Morning Market Thoughts

print
Good morning. Futures are pointing to a sharply lower open today, with the Nasdaq down 37 points, the S&P down 11, and the Dow Industrials down 90.and the Dow down. When I woke up about an hour ago, the picture was even worse. So…as we approach the opening bell, I think traders are starting to see this pullback as yet another buying opportunity in a string of buying opportunities. Today is the 30th anniversary of the 1987 crash and that anniversary seems meaningful to some. I think a 30th wedding anniversary is meaningful…but the 30th anniversary of a big move in the financial markets is just an interesting thing for the financial pundits to discuss between Trivago (TRVG) and ETF commercials. It means nothing.

Spain is cracking down on Catalonia’s bid for independence and that has the EU worried, though I’m not sure how or if that impacts US markets. Doesn’t seem like it to me. Asian markets are weak due to concerns of excessive debt in China. Debt is an interesting concept, but it’s something that doesn’t seem to matter over here in the US, as the interest per year on our $20+ trillion debt is more than $271 billion, with a debt as a percentage of GDP at 105.89%. As noted yesterday, the Fed is hamstrung. They won’t be raising rates much anytime soon (i.e., forever) because the rise in Treasury rates would turn us into Greece on steroids (no offense to Greece, of course). The cost of refinancing US debt would be crushing.
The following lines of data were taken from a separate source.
Lemma wait_round deadline h w :
  clk h w -> deadline <= h -> h <= 2 ^ 61 + 2 ^ 60 ->
  exists (stop : bool) w', wait_body k_took deadline tt w = ([], FRet (if stop then inr tt else inl tt), w') /\
    clk h w' /\ rt_slots w' = rt_slots w /\ rt_now w <= rt_now w' /\ deadline - J <= rt_now w' /\
    (stop = false -> rt_now w < deadline /\ rt_now w < rt_now w').
Proof.
  intros Hc Hd Hh. destruct (clock_step h w Hc Hh) as (t & w1 & E & Hc1 & Hs & Hn & Ht).
  pose proof (took_pos (rt_calls w)). pose proof (took_pos (rt_calls w1)) as Ht1.
  unfold wait_body. destruct (Z.leb_spec deadline t) as [Hle|Hlt].
  - exists true, w1. split.
    { eapply run_silent; [exact E|]. by rewrite (proj2 (Z.leb_le deadline t)). }
    split_and!; [done|done|lia|lia|done].
  - exists false. eexists. split.
    { eapply run_silent; [exact E|]. rewrite (proj2 (Z.leb_gt deadline t)) by done.
      eapply run_silent; [reflexivity|reflexivity]. }
    destruct Hc1 as [C1 C2 C3 C4]. pose proof (took_total (rt_calls w1)). pose proof (spent_nonneg (rt_calls w1)).
    assert (Hr : u64 (deadline - t) = deadline - t) by (apply u64_small; split; lia).
    rewrite Hr. cbn [called rt_now rt_slots fst snd].
    assert (Hdm : (deadline - t) / 1000000000 * 1000000000 + (deadline - t) mod 1000000000 = deadline - t) by zlia.
    rewrite Hdm. split_and!; [|done|lia|lia|intros; lia].
    split; cbn [called rt_now rt_calls rt_clock spent]; [done|done|lia|lia].
Qed.

(** The wait ends; how soon depends on how far the deadline is. *)
Lemma wait_ends n deadline h w :
  clk h w -> deadline <= h -> h <= 2 ^ 61 + 2 ^ 60 -> deadline - rt_now w <= Z.of_nat n ->
  exists k w', niter k (wait_body k_took deadline) tt w = ([], FRet (inr tt), w') /\ (k <= S n)%nat /\
    clk h w' /\ rt_slots w' = rt_slots w /\ rt_now w <= rt_now w' /\ deadline - J <= rt_now w'.
Proof.
  revert w. induction n as [|n IH]; intros w Hc Hd Hh Hn;
    destruct (wait_round deadline h w Hc Hd Hh) as ([] & w1 & E & Hc1 & Hs1 & Hn1 & Hj & Hf).
  1,3: exists 1%nat, w1; split; [cbn [niter]; unfold bind; by rewrite E|]; split; [lia|done].
  - destruct Hf; [done|lia].
  - destruct Hf; [done|].
    destruct (IH w1 Hc1 Hd Hh ltac:(lia)) as (k & w2 & E2 & Hk & Hc2 & Hs2 & Hn2 & Hj2).
    exists (S k), w2. split; [cbn [niter]; unfold bind; by rewrite E, E2|].
    split; [lia|]. split_and!; [done|congruence|lia|done].
Qed.
(** The slot found is the one filed under the pair. *)
Lemma find_stat_pairs kk l :
  find_stat kk.2 kk.1 l = None <-> (kk.1, cstr kk.2) ∉ (pair_of <$> l).
Proof.
  induction l as [|s l IH]; cbn [find_stat]; [split; [intros _; by apply not_elem_of_nil|done]|].
  rewrite fmap_cons, not_elem_of_cons. destruct (stat_matches kk.2 kk.1 s) eqn:E.
  - split; [done|]. intros [Hne _]. apply stat_matches_spec in E as [E1 E2].
    destruct Hne. unfold pair_of. by rewrite E1, E2.
  - rewrite <- IH. destruct (find_stat kk.2 kk.1 l); [by split; [done|intros []]|].
    split; [|done]. intros _. split; [|done]. intros [= E1 E2].
    assert (stat_matches kk.2 kk.1 s = true) by (by apply stat_matches_spec). congruence.
Qed.

Lemma stats_used_upsert key v kind delta s :
  stats_wf s ->
  stats_wf (stat_upsert key v kind delta s) /\
  stats_used (stat_upsert key v kind delta s) =
    match find_stat key kind (stats_used s) with
    | Some i => alter (stat_update v kind delta) i (stats_used s)
    | None => if (g_stats_n s <? STATS_MAX)%nat
              then stats_used s ++ [stat_fill key v kind (nth (g_stats_n s) (g_stats s) zero_stat)]
              else stats_used s
    end.
Proof.
  intros [Hl Hn]. unfold stat_upsert. destruct (find_stat key kind (stats_used s)) as [i|] eqn:E.
  - apply find_stat_Some in E as (x & Hx & _). apply lookup_lt_Some in Hx. unfold stats_used in Hx.
    rewrite length_take in Hx. split; [split; cbn; [by rewrite length_alter|done]|].
    unfold stats_used. cbn [g_stats_n g_stats]. rewrite <- (take_drop (g_stats_n s) (g_stats s)) at 1.
    rewrite alter_app_l by (rewrite length_take; lia). apply take_app_length'.
    rewrite length_alter, length_take. lia.
  - destruct (Nat.ltb_spec (g_stats_n s) STATS_MAX) as [Hlt|]; [|by split].
    split; [split; cbn [g_stats g_stats_n]; [by rewrite length_alter|lia]|].
    unfold stats_used. cbn [g_stats_n g_stats].
    destruct (lookup_lt_is_Some_2 (g_stats s) (g_stats_n s)) as [x Hx]; [lia|].
    rewrite (nth_lookup_Some _ _ _ _ Hx).
    erewrite take_S_r by (rewrite list_lookup_alter_eq, Hx; reflexivity).
    by rewrite take_alter, decide_False by lia.
Qed.

Lemma shows_first key v kind s : shows kind [v] (stat_fill key v kind s).
Proof.
  split; cbn; intros H; try done; subst kind; done.
Qed.
(* ===== verification/Assembly.v ===== *)
(** * The whole program

    Every callback of the catalogue as the runner calls it: the scenario
    programs over one record of what the kernel, the scheduler and the clock
    answer.  Under the answers the system's interfaces allow, every record any
    of them emits is one the runner's consumers can trust, so the headless
    front end and the display are right about every registered scenario. *)

From S2P Require Import Herd.
From S2P Require Import Prelude CLib Rand Event Registry Runner Main ChaosMem ChaosIo ChaosNet ChaosThread Prog.
From S2P Require Import Catalogue ScenMemory ScenTimeio ScenConcurrency ScenNetwork ScenCompound ScenReplicas.

#[local] Open Scope Z_scope.
#[local] Open Scope list_scope.

(** ** The answers of the system *)

Record system := System {
  (* the clock at each record; the signal that ends a child that waits for ever *)
  y_now : nat -> Z;
  y_kill : signal;
  (* calloc, mmap *)
  y_calloc : bool;
  y_mmap : option Z;
  (* by number of the call: mkstemp, write, errno, clock_gettime, fsync and close,
     and the time calls take *)
  y_mkstemp : nat -> option (Z * string);
  y_write : nat -> Z -> Z;
  y_errno : nat -> Z;
  y_time : nat -> Z * Z;
  y_ret : nat -> Z;
  y_took : nat -> Z;
  y_start : Z;
  y_rounds : positive;
  (* sockets: the pair, each send, what poll and read return *)
  y_strerror : Z -> string;
  y_socketpair : option (Z * Z);
  y_pair : pair_env;
  y_send : nat -> Z * Z;
  y_peer : nat -> nat;
  y_recv : list (Z * Z);
  (* threads: which start, which finish before a record, how locks are taken,
     where the copier is cut, and the final states of the shared-memory races *)
  y_create : nat -> bool;
  y_finish : nat -> list Z;
  y_race : race;
  y_mutex : mutex -> Z;
  y_sched : list bool;
  y_copied : nat;
  y_herd : herd_threads;
  y_brain : brain
}.

(** [s->run(&ctx, state)] and [s->explain]; no scenario has state. *)
Definition run_on {W} (y : system) (ctx : pg_runctx) (st : option unit) (p : prog W Z) (w : W)
  : list pg_event_t * cb_fin (option unit) := as_callback (y_kill y) (y_now y) p w ctx st.

(** A scenario program with the world it starts in. *)
Record runnable := Runnable {
  rn_world : Type;
  rn_released : World rn_world;
  rn_prog : prog rn_world Z;
  rn_init : rn_world
}.
Arguments Runnable {rn_world rn_released} rn_prog rn_init.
In my view (steeped in a mixture of cynicism and common sense rather than experience in the field of banking and economics), this is why the Fed is focusing on reducing the balance sheet rather than raising the Fed Funds Rate. The result might be the same, but hope springs eternal that the Bernanke Experiment can somehow be unwound without any impact on the economy.

Getting back on track, the news from overseas is negative, but I doubt it’ll have any negative impact on equities that will last longer than the 15 minutes following the opening bell. The Dow 30 is extremely overbought after yesterday’s blowoff, and the low open this morning will won’t even come close to reversing yesterday’s 160 point gain. While I have doubts that the pre-market weakness will pick up steam, I do think that we’ll see some consolidation for a period of time as the recent acceleration in buying runs its course.

Always check your stop levels before the open to ensure that they aren’t hit on a low open. When your stop is hit at the opening bell after the stock gaps down below your stop price, you wind up selling at the opening print rather than your stop price. Most stop orders (including mine) are market orders where your stop becomes a market order when it’s hit. You can place stop limits where a triggered stop issues a limit order at your preferred price. I just use market orders because I typically trade liquid stocks, and I always check them before each trading day begins.

Hang tough, and don’t overtrade. If the trend on your stock is still intact, then just leave it alone.

I’ll see you in the forum, where we will probably have an opportunity to short Adobe (ADBE), which is gapping up more than 5 standard deviations from yesterday’s close. In more than 20 years of trading, I’ve never actually seen a stock gap up 5 standard deviations and keep going. This might be a first, but I doubt it.